* [ENTRIES SHOWN]
(** C2. On a raster of width W and height H whose geotransform has a
    positive pixel width and a negative pixel height, a query rectangle that
    meets the raster and a query size Q > 0 make [geo_query] return (no
    exception is raised), and the returned windows satisfy
    0 <= rx, rx + rxsize <= W, 0 <= ry, ry + rysize <= H,
    0 <= wx, wx + wxsize <= Q, 0 <= wy and wy + wysize <= Q.  The rotation
    terms of the geotransform are not read by [geo_query]. *)
Theorem geo_query_windows_in_bounds
      (ds : Dataset) (ulx uly lrx lry : Q) (querysize : Z) :
(0 < gt1 (GetGeoTransform ds))%Q ->
(gt5 (GetGeoTransform ds) < 0)%Q ->
0 < RasterXSize ds -> 0 < RasterYSize ds ->
intersects ds ulx uly lrx lry ->
0 < querysize ->
exists rw, geo_query ds ulx uly lrx lry querysize = Ok rw /\
           windows_in_bounds ds querysize rw.
Proof.
intros Hpx Hpy HW HH (Hx1 & Hx2 & Hy1 & Hy2) Hq.
rewrite geo_query_by_axis. cbv zeta.
set (g := GetGeoTransform ds) in *.
assert (Npx : ~ (gt1 g == 0)%Q) by lra.
assert (Npy : ~ (gt5 g == 0)%Q) by lra.
rewrite !fdiv_nonzero by assumption. cbn [res_bind].
replace (querysize =? 0) with false by (symmetry; apply Z.eqb_neq; lia).
set (ux := ((ulx - gt0 g) / gt1 g)%Q).
set (lx := ((lrx - gt0 g) / gt1 g)%Q).
set (uy := ((uly - gt3 g) / gt5 g)%Q).
set (ly := ((lry - gt3 g) / gt5 g)%Q).
rewrite (int_comp ((lrx - ulx) / gt1 g + (1 # 2)) (lx - ux + (1 # 2)))
  by (unfold lx, ux; field; assumption).
rewrite (int_comp ((lry - uly) / gt5 g + (1 # 2)) (ly - uy + (1 # 2)))
  by (unfold ly, uy; field; assumption).
assert (Hux : (ux <= inject_Z (RasterXSize ds))%Q).
{ apply Qdiv_le_upper; [assumption | lra]. }
assert (Hlx : (0 <= lx)%Q).
{ apply Qdiv_nonneg; [assumption | lra]. }
assert (Huy : (uy <= inject_Z (RasterYSize ds))%Q).
{ unfold uy. rewrite Qdiv_opp_opp by assumption.
  apply Qdiv_le_upper; [lra | lra]. }
assert (Hly : (0 <= ly)%Q).
{ unfold ly. rewrite Qdiv_opp_opp by assumption.
  apply Qdiv_nonneg; lra. }
destruct (clip_axis_spec ux lx (RasterXSize ds) querysize HW Hux Hlx Hq)
  as (rx & rxsize & wx & wxsize & Ex & Bx).
destruct (clip_axis_spec uy ly (RasterYSize ds) querysize HH Huy Hly Hq)
  as (ry & rysize & wy & wysize & Ey & By).
rewrite Ex. cbn [res_bind]. rewrite Ey. cbn [res_bind].
eexists. split; [reflexivity|].
unfold windows_in_bounds. tauto.
Qed.

End GeoQueryProofs.

(** ** Quadrant placement in the overview canvas *)

Section Quadrants.

Lemma even_child_mod (t : Z) : 0 < t -> (2 * t) mod (2 * t) = 0.
Proof. intros H. apply Z.mod_same. lia. Qed.

Lemma odd_child_mod (t : Z) : 0 < t -> (2 * t + 1) mod (2 * t) = 1.
Proof.
  intros H. replace (2 * t + 1) with (1 + 1 * (2 * t)) by lia.
  rewrite Z.mod_add by lia. apply Z.mod_small. lia.
Qed.

Lemma tileposy_cond_simple (ty cy : Z) :
  0 <= ty -> cy = 2 * ty \/ cy = 2 * ty + 1 ->
  tileposy_cond ty cy = (cy - 2 * ty =? 1).
Proof.
  intros Hty Hcy. unfold tileposy_cond.
  destruct (Z.eq_dec ty 0) as [-> | Hnz].
  - destruct Hcy as [-> | ->]; reflexivity.
  - assert (Hpos : 0 < ty) by lia.
    replace (ty =? 0) with false by (symmetry; apply Z.eqb_neq; lia).
    destruct Hcy as [-> | ->].
    + rewrite even_child_mod by assumption.
      replace (2 * ty - 2 * ty) with 0 by lia. reflexivity.
    + rewrite odd_child_mod by assumption.
      replace (2 * ty + 1 - 2 * ty) with 1 by lia. reflexivity.
Qed.

Lemma tileposx_cond_simple (tx cx : Z) :
  0 <= tx -> cx = 2 * tx \/ cx = 2 * tx + 1 ->
  tileposx_cond tx cx = (cx - 2 * tx =? 1).
Proof.
  intros Htx Hcx. unfold tileposx_cond.
  destruct (Z.eq_dec tx 0) as [-> | Hnz].
  - destruct Hcx as [-> | ->]; reflexivity.
  - assert (Hpos : 0 < tx) by lia.
    replace (tx =? 0) with false by (symmetry; apply Z.eqb_neq; lia).
    destruct Hcx as [-> | ->].
    + rewrite even_child_mod by assumption.
      replace (2 * tx - 2 * tx) with 0 by lia. reflexivity.
    + rewrite odd_child_mod by assumption.
      replace (2 * tx + 1 - 2 * tx) with 1 by lia. reflexivity.
Qed.

Lemma tileposx_by_cond (tilesize tx cx : Z) :
  0 <= tx -> cx = 2 * tx \/ cx = 2 * tx + 1 ->
  tileposx tilesize tx cx = if tileposx_cond tx cx then tilesize else 0.
Proof.
  intros Htx Hcx. unfold tileposx, tileposx_cond.
  destruct (Z.eq_dec tx 0) as [-> | Hnz].
  - destruct Hcx as [-> | ->]; reflexivity.
  - assert (Hpos : 0 < tx) by lia.
    replace (tx =? 0) with false by (symmetry; apply Z.eqb_neq; lia).
    cbn [negb andb orb].
    destruct Hcx as [-> | ->].
    + rewrite even_child_mod by assumption. reflexivity.
    + rewrite odd_child_mod by assumption. cbn. destruct tilesize; reflexivity.
Qed.

(** C7. For a parent tile [(tx, ty)] with non-negative indices and a child
    [(cx, cy)] among its four children, the conditions by which the code
    selects the Y offset 0 and the X offset 256 are the conditions
    [cy - 2*ty = 1] and [cx - 2*tx = 1] of the simpler rule, and the offsets
    the code computes are those of the simpler rule. *)
Theorem quadrant_selection_equiv_simple_rule (tx ty cx cy : Z) :
  0 <= tx -> 0 <= ty ->
  cx = 2 * tx \/ cx = 2 * tx + 1 ->
  cy = 2 * ty \/ cy = 2 * ty + 1 ->
  tileposy_cond ty cy = (cy - 2 * ty =? 1) /\
  tileposx_cond tx cx = (cx - 2 * tx =? 1) /\
  (tileposy 256 ty cy = 0 <-> cy - 2 * ty = 1) /\
  (tileposx 256 tx cx = 256 <-> cx - 2 * tx = 1) /\
  tileposy 256 ty cy = tileposy_simple 256 ty cy /\
  tileposx 256 tx cx = tileposx_simple 256 tx cx.
Proof.
  intros Htx Hty Hcx Hcy.
  assert (Ey := tileposy_cond_simple ty cy Hty Hcy).
  assert (Ex := tileposx_cond_simple tx cx Htx Hcx).
  assert (Px := tileposx_by_cond 256 tx cx Htx Hcx).
  unfold tileposy_simple, tileposx_simple.
  rewrite Px. unfold tileposy. rewrite Ex, Ey.
  repeat split; try reflexivity.
  - destruct (cy - 2 * ty =? 1) eqn:E; [intros _; now apply Z.eqb_eq | discriminate].
  - intros H. apply Z.eqb_eq in H. now rewrite H.
  - destruct (cx - 2 * tx =? 1) eqn:E; [intros _; now apply Z.eqb_eq | discriminate].
  - intros H. apply Z.eqb_eq in H. now rewrite H.
Qed.

Lemma quadrant_selection_equiv_simple_rule_witness :
  (0 <= 0 /\ 0 <= 3 /\ (1 = 2 * 0 \/ 1 = 2 * 0 + 1) /\ (7 = 2 * 3 \/ 7 = 2 * 3 + 1)) /\
  (tileposy_cond 3 7 = (7 - 2 * 3 =? 1) /\
   tileposx_cond 0 1 = (1 - 2 * 0 =? 1) /\
   (tileposy 256 3 7 = 0 <-> 7 - 2 * 3 = 1) /\
   (tileposx 256 0 1 = 256 <-> 1 - 2 * 0 = 1) /\
   tileposy 256 3 7 = tileposy_simple 256 3 7 /\
   tileposx 256 0 1 = tileposx_simple 256 0 1).
Proof.
  split.
  - repeat split; try lia; right; reflexivity.
  - apply (quadrant_selection_equiv_simple_rule 0 3 1 7);
      [lia | lia | right; reflexivity | right; reflexivity].
Defined.

End Quadrants.

(** ** The canonical enumeration and the round-robin partition *)

Section RoundRobin.

Lemma in_py_range (a b x : Z) : In x (Py.range a b) <-> a <= x < b.
Proof.
  unfold Py.range. rewrite in_map_iff. split.
  - intros (k & <- & Hk). apply in_seq in Hk. lia.
  - intros H. exists (Z.to_nat (x - a)). split; [lia|]. apply in_seq. lia.
Qed.

Lemma in_py_range_down (a b y : Z) : In y (Py.range_down a b) <-> b < y <= a.
Proof.
  unfold Py.range_down. rewrite in_map_iff. split.
  - intros (k & <- & Hk). apply in_seq in Hk. lia.
  - intros H. exists (Z.to_nat (a - y)). split; [lia|]. apply in_seq. lia.
Qed.

Lemma NoDup_map_of_nat (f : nat -> Z) (l : list nat) :
  (forall j k, f j = f k -> j = k) -> NoDup l -> NoDup (map f l).
Proof.
  intros Hinj Hl. induction Hl as [| k l Hk Hl IH]; cbn; constructor; auto.
  rewrite in_map_iff. intros (j & E & Hj). apply Hinj in E. now subst.
Qed.

Lemma NoDup_py_range (a b : Z) : NoDup (Py.range a b).
Proof.
  apply NoDup_map_of_nat; [intros; lia | apply seq_NoDup].
Qed.

Lemma NoDup_py_range_down (a b : Z) : NoDup (Py.range_down a b).
Proof.
  apply NoDup_map_of_nat; [intros; lia | apply seq_NoDup].
Qed.

Lemma in_tile_order (r : TileRange) (x y : Z) :
  In (x, y) (tile_order r) <-> in_range r x y = true.
Proof.
  destruct r as [[[tminx tminy] tmaxx] tmaxy]. unfold tile_order, in_range.
  rewrite in_flat_map. split.
  - intros (ty & Hty & Hx). apply in_map_iff in Hx as (tx & E & Htx).
    inversion E; subst. apply in_py_range_down in Hty. apply in_py_range in Htx.
    rewrite !andb_true_iff, !Z.leb_le. lia.
  - rewrite !andb_true_iff, !Z.leb_le. intros H. exists y. split.
    + apply in_py_range_down. lia.
    + apply in_map_iff. exists x. split; [reflexivity|]. apply in_py_range. lia.
Qed.

Lemma NoDup_rows (xs ys : list Z) :
  NoDup xs -> NoDup ys ->
  NoDup (flat_map (fun ty => map (fun tx => (tx, ty)) xs) ys).
Proof.
  intros Hxs Hys. induction Hys as [| ty ys Hty Hys IH]; cbn; [constructor|].
  apply NoDup_app; auto.
  - clear IH. induction Hxs as [| tx xs Htx Hxs IHx]; cbn; constructor; auto.
    rewrite in_map_iff. intros (x' & E & Hx'). inversion E; subst. contradiction.
  - intros [x y] Hrow Hrest. apply in_map_iff in Hrow as (tx & E & _).
    inversion E; subst. apply in_flat_map in Hrest as (ty' & Hty' & Hin).
    apply in_map_iff in Hin as (tx' & E' & _). inversion E'; subst. contradiction.
Qed.

Lemma NoDup_tile_order (r : TileRange) : NoDup (tile_order r).
Proof.
  destruct r as [[[tminx tminy] tmaxx] tmaxy]. unfold tile_order.
  apply NoDup_rows; [apply NoDup_py_range | apply NoDup_py_range_down].
Qed.

Lemma claimed_incl (N cpu : Z) (l : list (Z * Z)) :
  forall ti t, In t (claimed N cpu ti l) -> In t l.
Proof.
  induction l as [| a l IH]; cbn; intros ti t H; [assumption|].
  destruct (negb ((ti + 1 - 1) mod N =? cpu)).
  - right. eapply IH; eassumption.
  - destruct H as [-> | H]; [now left | right; eapply IH; eassumption].
Qed.

(** A tile that occurs once in the enumeration is claimed once by the worker
    whose id is the residue of its position, and by no other worker. *)
Lemma claimed_exactly_once (N : Z) (t : Z * Z) (l : list (Z * Z)) :
  1 <= N ->
  forall ti, count_occ tile_eq_dec l t = 1%nat ->
  exists w, 0 <= w < N /\
            count_occ tile_eq_dec (claimed N w ti l) t = 1%nat /\
            forall w', w' <> w -> ~ In t (claimed N w' ti l).
Proof.
  intros HN. induction l as [| a l IH]; intros ti Hc; [discriminate|].
  cbn [claimed]. replace (ti + 1 - 1) with ti by lia.
  destruct (tile_eq_dec a t) as [-> | Hne].
  - rewrite count_occ_cons_eq in Hc by reflexivity.
    assert (Hnot : ~ In t l).
    { rewrite (count_occ_not_In tile_eq_dec). lia. }
    exists (ti mod N). split; [apply Z.mod_pos_bound; lia | split].
    + rewrite Z.eqb_refl. cbn [negb].
      rewrite count_occ_cons_eq by reflexivity. f_equal.
      apply (count_occ_not_In tile_eq_dec). intros H. apply Hnot.
      eapply claimed_incl; eassumption.
    + intros w' Hw'.
      replace (ti mod N =? w') with false by (symmetry; apply Z.eqb_neq; lia).
      cbn [negb]. intros H. apply Hnot. eapply claimed_incl; eassumption.
  - rewrite count_occ_cons_neq in Hc by assumption.
    destruct (IH (ti + 1) Hc) as (w & Hw & Hone & Hothers).
    exists w. split; [assumption | split].
    + destruct (negb (ti mod N =? w)); [assumption|].
      now rewrite count_occ_cons_neq by assumption.
    + intros w' Hw' H. apply (Hothers w' Hw').
      destruct (negb (ti mod N =? w')); [assumption|].
      destruct H as [E | H]; [contradiction | assumption].
Qed.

* [YOUR TASK] Show every line from the entries that includes the word "RasterYSize".

* [TASK RESULT]
0 < RasterXSize ds -> 0 < RasterYSize ds ->
assert (Huy : (uy <= inject_Z (RasterYSize ds))%Q).
destruct (clip_axis_spec uy ly (RasterYSize ds) querysize HH Huy Hly Hq)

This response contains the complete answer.